### What is expected
Copy the full listing exactly, word for word.
=== Begin Enclosure ===
(** The header decoder is total on byte arrays: it never throws, whatever
    the account holds; and what it accepts is an initialized account of the
    right discriminator and version whose 16-, 32-, 64- and 128-bit fields are
    in range. *)
Theorem header_decoder_total base58 bs :
  uint8array bs ->
  exists r, decodeMarketHeader base58 bs = Ok r /\
  forall m, r = Some m ->
    512 <= blen bs /\ slice bs 0 8 = MARKET_DISCRIMINATOR
    /\ 0 <= ms_maintenanceMarginBps m < 2 ^ 16 /\ 0 <= ms_makerFeeBps m < 2 ^ 16
    /\ 0 <= ms_takerFeeBps m < 2 ^ 16 /\ 0 <= ms_maximumLeverage m < 2 ^ 32
    /\ - 2 ^ 127 <= ms_currentOpenInterest m < 2 ^ 127 /\ - 2 ^ 127 <= ms_fundingAccumulator m < 2 ^ 127
    /\ 0 <= ms_lastFundingTimestamp m < 2 ^ 64 /\ - 2 ^ 63 <= ms_lastVerifiedOraclePrice m < 2 ^ 63
    /\ (ms_oracleValid m = true <-> byte_at bs 294 = Some 1).
Proof.
  intros Hu. unfold decodeMarketHeader, getUint8, getUint16, getUint32, getBigUint64, getBigInt64, MARKET_HEADER_SIZE.
  destruct (Z.ltb_spec (blen bs) 512) as [|Hlen]; [by eexists|].
  destruct (readI128_total bs 238) as (oi & -> & Hoi); [lia..|done|].
  destruct (readI128_total bs 270) as (fa & -> & Hfa); [lia..|done|].
  read_fields. case_match eqn:Ed; [by eexists|]. case_match; [by eexists|].
  apply orb_false_iff in Ed as [Ed _]. apply negb_false_iff, bool_decide_eq_true in Ed.
  eexists. split; [done|]. intros m [= <-]. cbn -[Z.pow byte_at uint_at].
  pose proof (fun off => uint_at_bound 2 bs off Hu) as H16. pose proof (fun off => uint_at_bound 4 bs off Hu) as H32.
  pose proof (fun off => uint_at_bound 8 bs off Hu) as H64. cbn -[Z.pow uint_at] in H16, H32, H64.
  split; [done|]. split; [done|]. do 3 (split; [apply H16|]). split; [apply H32|].
  split; [done|]. split; [done|]. split; [apply H64|].
  split; [apply (to_signed_range 64); [lia|apply H64]|].
  rewrite Z.eqb_eq. unfold uint_at. rewrite byte_at_lookup by lia.
  destruct (lookup_lt_is_Some_2 bs (Z.to_nat 294)) as [b Hb]; [unfold blen in Hlen; lia|].
  assert (slice bs 294 (294 + Z.of_nat 1) = [b]) as ->.
  { unfold slice. change (Z.to_nat (294 + Z.of_nat 1 - 294)) with 1%nat.
    rewrite (drop_S _ _ _ Hb). done. }
  rewrite Hb. cbn. split; [intros; f_equal; lia|intros [= ->]; lia].
Qed.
=== End Enclosure ===
### Result for this exercise
(** The header decoder is total on byte arrays: it never throws, whatever
    the account holds; and what it accepts is an initialized account of the
    right discriminator and version whose 16-, 32-, 64- and 128-bit fields are
    in range. *)
Theorem header_decoder_total base58 bs :
  uint8array bs ->
  exists r, decodeMarketHeader base58 bs = Ok r /\
  forall m, r = Some m ->
    512 <= blen bs /\ slice bs 0 8 = MARKET_DISCRIMINATOR
    /\ 0 <= ms_maintenanceMarginBps m < 2 ^ 16 /\ 0 <= ms_makerFeeBps m < 2 ^ 16
    /\ 0 <= ms_takerFeeBps m < 2 ^ 16 /\ 0 <= ms_maximumLeverage m < 2 ^ 32
    /\ - 2 ^ 127 <= ms_currentOpenInterest m < 2 ^ 127 /\ - 2 ^ 127 <= ms_fundingAccumulator m < 2 ^ 127
    /\ 0 <= ms_lastFundingTimestamp m < 2 ^ 64 /\ - 2 ^ 63 <= ms_lastVerifiedOraclePrice m < 2 ^ 63
    /\ (ms_oracleValid m = true <-> byte_at bs 294 = Some 1).
Proof.
  intros Hu. unfold decodeMarketHeader, getUint8, getUint16, getUint32, getBigUint64, getBigInt64, MARKET_HEADER_SIZE.
  destruct (Z.ltb_spec (blen bs) 512) as [|Hlen]; [by eexists|].
  destruct (readI128_total bs 238) as (oi & -> & Hoi); [lia..|done|].
  destruct (readI128_total bs 270) as (fa & -> & Hfa); [lia..|done|].
  read_fields. case_match eqn:Ed; [by eexists|]. case_match; [by eexists|].
  apply orb_false_iff in Ed as [Ed _]. apply negb_false_iff, bool_decide_eq_true in Ed.
  eexists. split; [done|]. intros m [= <-]. cbn -[Z.pow byte_at uint_at].
  pose proof (fun off => uint_at_bound 2 bs off Hu) as H16. pose proof (fun off => uint_at_bound 4 bs off Hu) as H32.
  pose proof (fun off => uint_at_bound 8 bs off Hu) as H64. cbn -[Z.pow uint_at] in H16, H32, H64.
  split; [done|]. split; [done|]. do 3 (split; [apply H16|]). split; [apply H32|].
  split; [done|]. split; [done|]. split; [apply H64|].
  split; [apply (to_signed_range 64); [lia|apply H64]|].
  rewrite Z.eqb_eq. unfold uint_at. rewrite byte_at_lookup by lia.
  destruct (lookup_lt_is_Some_2 bs (Z.to_nat 294)) as [b Hb]; [unfold blen in Hlen; lia|].
  assert (slice bs 294 (294 + Z.of_nat 1) = [b]) as ->.
  { unfold slice. change (Z.to_nat (294 + Z.of_nat 1 - 294)) with 1%nat.
    rewrite (drop_S _ _ _ Hb). done. }
  rewrite Hb. cbn. split; [intros; f_equal; lia|intros [= ->]; lia].
Qed.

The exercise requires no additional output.